**What you should do:** Your job with the data below is to output exactly the lines from the one holding "conn_wf c' ->" down to the one holding "exists r' stale, detach_stale_tcp_backlog", both included, and no others.
- - - -
(* ===== verification/VoiceSend.v ===== *)
(** * What the voice relay sends

    The invariant of [VoiceInvariant] through the sending half of the relay, and
    what each send does: a session on UDP gets one datagram at its address, a
    session on a lane gets one frame at the end of what the lane sends, or its lane
    is closed; nobody else is touched. *)

From S2P Require Import Prelude Replay Primitives Transport Handshake Auth Media Frame Evented Net Clock Budget SlotBits VoiceRelay VoiceInvariant.

Section sends.
Context {Rx Tx : Type} `{StreamSocket Rx} `{StreamWriter Tx} `{PrimitiveLaws} `{caught : Captured}.
Context (tries : nat).

Abbreviation relay := (VoiceRelay Rx Tx).
Abbreviation lane := (TcpVoiceConn Rx Tx).
Abbreviation relay_inv := (relay_inv (Rx := Rx) (Tx := Tx) tries).
Abbreviation conn_wf := (conn_wf (Rx := Rx) (Tx := Tx) tries).

(** Everything a lane was ever given to send. *)
Definition lane_out (c : lane) : bytes := sent (conn_tx c) ++ WriteQueue.pending (write_queue c).

(** The lane at [slot] is gone and its session back on UDP. *)
Definition lane_closed (slot : nat) (r r' : relay) : Prop :=
  tcp_conns r' = <[slot := None]> (tcp_conns r) /\ sessions r' = unpoint slot <$> sessions r.

(** The lane at [slot] has [out] more to send. *)
Definition lane_extended (slot : nat) (out : bytes) (r r' : relay) : Prop :=
  exists c c', tcp_conns r !! slot = Some (Some c) /\ tcp_conns r' = <[slot := Some c']> (tcp_conns r) /\
    sessions r' = sessions r /\ conn_session c' = conn_session c /\ lane_out c' = lane_out c ++ out.

Record lane_effect (slot : nat) (out : bytes) (r r' : relay) : Prop := {
  le_frame : frame r r';
  le_udp : udp_sent r' = udp_sent r;
  le_lane : lane_closed slot r r' \/ lane_extended slot out r r';
}.

Lemma unpoint_twice slot s : unpoint slot (unpoint slot s) = unpoint slot s.
Proof. unfold unpoint. repeat case_decide; done. Qed.

Lemma lane_effect_trans slot out1 out2 r1 r2 r3 :
  lane_effect slot out1 r1 r2 -> lane_effect slot out2 r2 r3 -> lane_effect slot (out1 ++ out2) r1 r3.
Proof.
  intros [F1 U1 L1] [F2 U2 L2]. constructor; [by etrans|congruence|].
  destruct L2 as [[C2 S2]|(c & c' & E2 & C2 & S2 & Hb2 & Ho2)].
  - left. unfold lane_closed. rewrite C2, S2. destruct L1 as [[C1 S1]|(c1 & c1' & E1 & C1 & S1 & _)].
    + rewrite C1, S1, list_insert_insert, decide_True by done. split; [done|].
      rewrite <- map_fmap_compose. apply map_fmap_ext. intros i s _. apply unpoint_twice.
    + by rewrite C1, S1, list_insert_insert, decide_True by done.
  - destruct L1 as [[C1 S1]|(c1 & c1' & E1 & C1 & S1 & Hb1 & Ho1)].
    + exfalso. rewrite C1 in E2. apply list_lookup_insert_Some in E2 as [(_ & [=] & _)|[? _]]; done.
    + right. exists c1, c'. rewrite C1 in E2, C2.
      apply list_lookup_insert_Some in E2 as [(_ & [= <-] & _)|[? _]]; [|done].
      rewrite list_insert_insert, decide_True in C2 by done.
      split_and!; [done|done|congruence|congruence|]. by rewrite Ho2, Ho1, (assoc_L (++)).
Qed.

Lemma closed_effect slot out r r' :
  frame r r' -> udp_sent r' = udp_sent r -> tcp_conns r' = <[slot := None]> (tcp_conns r) ->
  sessions r' = unpoint slot <$> sessions r -> lane_effect slot out r r'.
Proof. intros. constructor; [done|done|]. left. by split. Qed.

Lemma detach_effect ex slot r out :
  relay_inv None ex r -> (slot < MAX_TCP_VOICE_CONNS)%nat ->
  exists r', detach_tcp_conn slot r = Some r' /\ relay_inv None ex r' /\ lane_effect slot out r r' /\ lane_closed slot r r'.
Proof.
  intros I Hs. destruct (detach_ok tries None ex slot r ltac:(by left) I Hs) as (r' & E & I' & F & U & C & S).
  exists r'. split_and!; [done|done|by apply closed_effect|by split].
Qed.

Lemma same_effect slot c r : tcp_conns r !! slot = Some (Some c) -> lane_effect slot [] r r.
Proof.
  intros E. constructor; [done|done|]. right. exists c, c. rewrite list_insert_id by done. by rewrite app_nil_r.
Qed.

(** A lane written to: what was sent and is queued changes as given. *)
Lemma rewrite_effect ex slot c c' r out :
  relay_inv None ex r -> tcp_conns r !! slot = Some (Some c) -> conn_session c' = conn_session c -> permit c' = permit c ->
  conn_wf c' -> lane_out c' = lane_out c ++ out ->
  relay_inv None ex (put_conn slot (Some c') r) /\ lane_effect slot out r (put_conn slot (Some c') r).
Proof.
  intros I E Hs Hp W Ho. split; [by eapply put_conn_inv|].
  constructor; [apply put_conn_frame|done|]. right. by exists c, c'.
Qed.

Lemma detach_stale_ok ex slot r c now :
  relay_inv None ex r -> tcp_conns r !! slot = Some (Some c) ->
  exists r' stale, detach_stale_tcp_backlog now slot r = Some (r', stale) /\ relay_inv None ex r' /\ lane_effect slot [] r r' /\
    if (stale : bool) then lane_closed slot r r' else r' = r.
Proof.
  intros I E. unfold detach_stale_tcp_backlog. rewrite E. cbn [mbind option_bind].
  set (stale := match backlog_since c with Some _ => _ | None => _ end). clearbody stale. destruct stale.
  - destruct (detach_effect ex slot r [] I (conn_slot _ _ _ _ _ _ I E)) as (r' & -> & I' & Le & Lc). by exists r', true.
  - exists r, false. split_and!; [done|done|by eapply same_effect|done].
Qed.

Definition has_room (c : lane) : Prop :=
  (WriteQueue.len (write_queue c) + VOICE_TCP_MAX_WIRE_FRAME_BYTES <= VOICE_TCP_WRITE_CAP_BYTES)%nat.

Lemma frame_fits : (VOICE_TCP_MAX_WIRE_FRAME_BYTES <= VOICE_TCP_WRITE_CAP_BYTES)%nat.
Proof. apply Nat.leb_le. by vm_compute. Qed.

Lemma admit_ok ex slot r c now :
  relay_inv None ex r -> tcp_conns r !! slot = Some (Some c) ->
  exists r' admitted, admit_tcp_send now slot r = Some (r', admitted) /\ relay_inv None ex r' /\ lane_effect slot [] r r' /\
    if (admitted : bool) then r' = r /\ has_room c else lane_closed slot r r'.
Proof.
  intros I E. unfold admit_tcp_send. destruct (detach_stale_ok ex slot r c now I E) as (r1 & stale & -> & I1 & L1 & Hst).
  cbn [mbind option_bind]. destruct stale; [by exists r1, false|]. subst r1. rewrite E. cbn [mbind option_bind].
  case_decide as Hl.
  - exists r, true. split_and!; try done. unfold has_room. pose proof frame_fits. lia.
  - destruct (detach_effect ex slot r [] I (conn_slot _ _ _ _ _ _ I E)) as (r' & -> & I' & Le & Lc). by exists r', false.
Qed.

(** *** Writing to a lane *)

Lemma write_work_effect slot out r r' words : lane_effect slot out r r' -> lane_effect slot out r (set_tcp_write_work words r').
Proof.
  intros [[] U L]. constructor; [by constructor|done|exact L].
Qed.

Lemma flushed_wf c tx q b :
  conn_wf c -> WriteQueue.is_empty (write_queue c) = false -> WriteQueue.wf q ->
  (WriteQueue.len q <= WriteQueue.len (write_queue c))%nat ->
  conn_wf (set_write tx q b (if WriteQueue.is_empty q then None else backlog_since c) c).
Proof.
  intros [W1 W2 W3 W4 W5 W6] He Hq Hl. constructor; cbn; try done; [lia|].
  rewrite write_queue_empty in He by done. apply bool_decide_eq_false in He. rewrite (write_queue_empty q Hq).
  clear W1. case_bool_decide as Hn; [by split|]. split; [done|]. intros Hb. apply W6 in Hb. done.
Qed.

Lemma flush_ok ex slot r c now :
  relay_inv None ex r -> tcp_conns r !! slot = Some (Some c) ->
  exists r', flush_tcp now slot r = Some r' /\ relay_inv None ex r' /\ lane_effect slot [] r r'.
Proof.
  intros I E. pose proof (conn_slot _ _ _ _ _ _ I E) as Hs. pose proof (ri_conns _ _ _ _ I _ _ E) as W.
  unfold flush_tcp. rewrite E. cbn [mbind option_bind].
  destruct (write_blocked c || WriteQueue.is_empty (write_queue c)) eqn:Hb; [exists r; split_and!; [done|done|by eapply same_effect]|].
  apply orb_false_iff in Hb as [_ Hne].
  pose proof (write_queue_to_ok (conn_tx c) (write_queue c) VOICE_TCP_WRITE_ATTEMPTS (cw_queue _ _ W)) as Hw.
  destruct (write_queue_to (conn_tx c) (write_queue c) VOICE_TCP_WRITE_ATTEMPTS) as [[tx q] [o|e]];
    [|destruct (detach_effect ex slot r [] I Hs) as (r' & -> & I' & Le & _); by exists r'].
  destruct Hw as (Wq & Hsent & Hn & _). cbv zeta.
  set (c' := set_write tx q _ _ c).
  assert (conn_wf c') as W'.
  { apply flushed_wf; [done|done|done|]. rewrite !write_queue_len. apply (f_equal length) in Hsent. rewrite !length_app in Hsent. lia. }
  destruct (rewrite_effect ex slot c c' r [] I E eq_refl eq_refl W') as [I1 L1]; [unfold lane_out; cbn; by rewrite app_nil_r|].
  set (r1 := put_conn slot (Some c') r) in *.
  assert (tcp_conns r1 !! slot = Some (Some c')) as E1 by (apply list_lookup_insert_eq; by eapply lookup_lt_Some).
  clearbody r1 c'.
  assert (exists r2, (if negb (blocked o) && write_hit_limit o then
      writes ← set_slot_bit (tcp_write_work r1) slot; Some (set_tcp_write_work writes r1) else Some r1) = Some r2 /\
    relay_inv None ex r2 /\ lane_effect slot [] r r2 /\ tcp_conns r2 !! slot = Some (Some c')) as (r2 & -> & I2 & L2 & E2).
  { destruct (negb (blocked o) && write_hit_limit o); [|by exists r1].
    destruct (mark_write_ok tries None ex r1 slot I1 Hs) as (words & -> & I2). cbn [mbind option_bind]. eexists. split; [done|].
    split; [done|]. split; [by apply write_work_effect|done]. }
  cbn [mbind option_bind]. destruct (wrote_zero o).
  - destruct (detach_effect ex slot r2 [] I2 Hs) as (r' & -> & I' & Le & _). exists r'. split_and!; [done|done|].
    by apply (lane_effect_trans slot [] [] r r2 r').
  - destruct (detach_stale_ok ex slot r2 c' now I2 E2) as (r' & st & -> & I' & Le & _). exists r'. split_and!; [done|done|].
    by apply (lane_effect_trans slot [] [] r r2 r').
Qed.

Lemma queued_wf c packet since :
  conn_wf c -> has_room c -> (length packet <= VOICE_TCP_MAX_FRAME_BYTES)%nat ->
  let q := {| wq_buf := wq_buf (write_queue c) ++ framed packet; wq_start := wq_start (write_queue c) |} in
  WriteQueue.pending q = WriteQueue.pending (write_queue c) ++ framed packet /\
  conn_wf (set_write (conn_tx c) q (write_blocked c) (Some since) c).
Proof.
  intros [W1 W2 W3 W4 W5 W6] Hr Hp q. destruct (write_queue_append (write_queue c) (framed packet) W4) as [Wq Pq].
  change (WriteQueue.append (write_queue c) (framed packet)) with q in Wq, Pq. split; [done|].
  assert (length (framed packet) = 4 + length packet)%nat as Hlen.
  { pose proof (len_framed packet) as Hl. unfold len in Hl. lia. }
  constructor; cbn [set_write permit conn_session read_buf conn_rx write_queue backlog_since]; try done.
  - rewrite write_queue_len, Pq, length_app, <- write_queue_len. unfold has_room, VOICE_TCP_MAX_WIRE_FRAME_BYTES, LENGTH_PREFIX_LEN in *. lia.
  - rewrite Pq. split; [|done]. intros [_ Hf]%app_eq_nil. apply (f_equal length) in Hf. rewrite Hlen in Hf. simpl in Hf. lia.
Qed.

Lemma frame_cap : Z.of_nat VOICE_TCP_MAX_FRAME_BYTES <= MAX_FRAME_LEN.
Proof. by vm_compute. Qed.

Lemma send_tcp_ok ex slot r c now packet :
  relay_inv None ex r -> tcp_conns r !! slot = Some (Some c) -> has_room c -> (length packet <= VOICE_TCP_MAX_FRAME_BYTES)%nat ->
  exists r', send_tcp_sealed now slot packet r = Some r' /\ relay_inv None ex r' /\ lane_effect slot (framed packet) r r'.
Proof.
  intros I E Hr Hp. unfold send_tcp_sealed. rewrite E. cbn [mbind option_bind].
  rewrite encode_frame_ok by (pose proof frame_cap; unfold len; lia). cbv zeta.
  set (since := match backlog_since c with Some t => t | None => now end). clearbody since.
  destruct (queued_wf c packet since (ri_conns _ _ _ _ I _ _ E) Hr Hp) as [Pq W'].
  set (c' := set_write _ _ _ _ c) in *.
  destruct (rewrite_effect ex slot c c' r (framed packet) I E eq_refl eq_refl W') as [I1 L1].
  { unfold lane_out, c'. cbn [set_write conn_tx write_queue]. by rewrite Pq, (assoc_L (++)). }
  destruct (flush_ok ex slot _ c' now I1) as (r' & -> & I' & L2); [apply list_lookup_insert_eq; by eapply lookup_lt_Some|].
  exists r'. split_and!; [done|done|]. rewrite <- (app_nil_r (framed packet)). by eapply lane_effect_trans.
Qed.

(** *** Sealing *)

(** The packet that carries a payload to a session, and the session after it. *)
Definition sealed_copy (payload : MediaPayloadRef.t) (s : VoiceSession) : option bytes :=
  match seal_media_ref_into (vs_protection s) (vs_send_counter s) payload with Ok packet => Some packet | Err _ => None end.

Definition frame_of (payload : MediaPayloadRef.t) (s : VoiceSession) : bytes :=
  match sealed_copy payload s with Some packet => framed packet | None => [] end.

Definition bump (s : VoiceSession) : VoiceSession := set_send_counter (wrap 64 (vs_send_counter s + 1)) s.

Lemma sealed_copy_size payload s packet : sealed_copy payload s = Some packet -> (length packet <= VOICE_TCP_MAX_FRAME_BYTES)%nat.
Proof.
  unfold sealed_copy. pose proof (sealed_media_size (vs_protection s) (vs_send_counter s) (MediaPayload.into_owned payload)) as Hs.
  unfold seal_media in Hs. rewrite borrowed_owned in Hs. destruct (seal_media_ref_into _ _ _); [|done]. by intros [= <-].
Qed.

Lemma bump_ok n s : session_ok n s -> session_ok n (bump s).
Proof. intros [S1 S2 S3]. constructor; cbn; [done|by apply is_u_wrap|done]. Qed.

Lemma seal_ok p ex r id s payload :
  relay_inv p ex r -> sessions r !! id = Some s ->
  seal_for_session id payload r = (put_session id (bump s) r, sealed_copy payload s) /\
  relay_inv p ex (put_session id (bump s) r) /\ frame r (put_session id (bump s) r).
Proof.
  intros I E. destruct (put_session_inv tries p ex r id s (bump s) I E eq_refl eq_refl eq_refl) as [I' F].
  { apply bump_ok. exact (ri_sessions _ _ _ _ I id s E). }
  split; [|split; [done|by apply F]]. unfold seal_for_session, sealed_copy. rewrite E. by destruct (seal_media_ref_into _ _ _).
Qed.

(** *** Delivery to one session *)

Definition udp_copy (payload : MediaPayloadRef.t) (s : VoiceSession) : option (nat * SocketAddr * bytes) :=
  match vs_tcp_conn s with
  | Some _ => None
  | None => addr ← vs_udp_addr s; packet ← sealed_copy payload s; Some (vs_udp_bind_index s, addr, packet)
  end.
- - - -
**Task output:**
  conn_wf c' -> lane_out c' = lane_out c ++ out ->
  relay_inv None ex (put_conn slot (Some c') r) /\ lane_effect slot out r (put_conn slot (Some c') r).
Proof.
  intros I E Hs Hp W Ho. split; [by eapply put_conn_inv|].
  constructor; [apply put_conn_frame|done|]. right. by exists c, c'.
Qed.

Lemma detach_stale_ok ex slot r c now :
  relay_inv None ex r -> tcp_conns r !! slot = Some (Some c) ->
  exists r' stale, detach_stale_tcp_backlog now slot r = Some (r', stale) /\ relay_inv None ex r' /\ lane_effect slot [] r r' /\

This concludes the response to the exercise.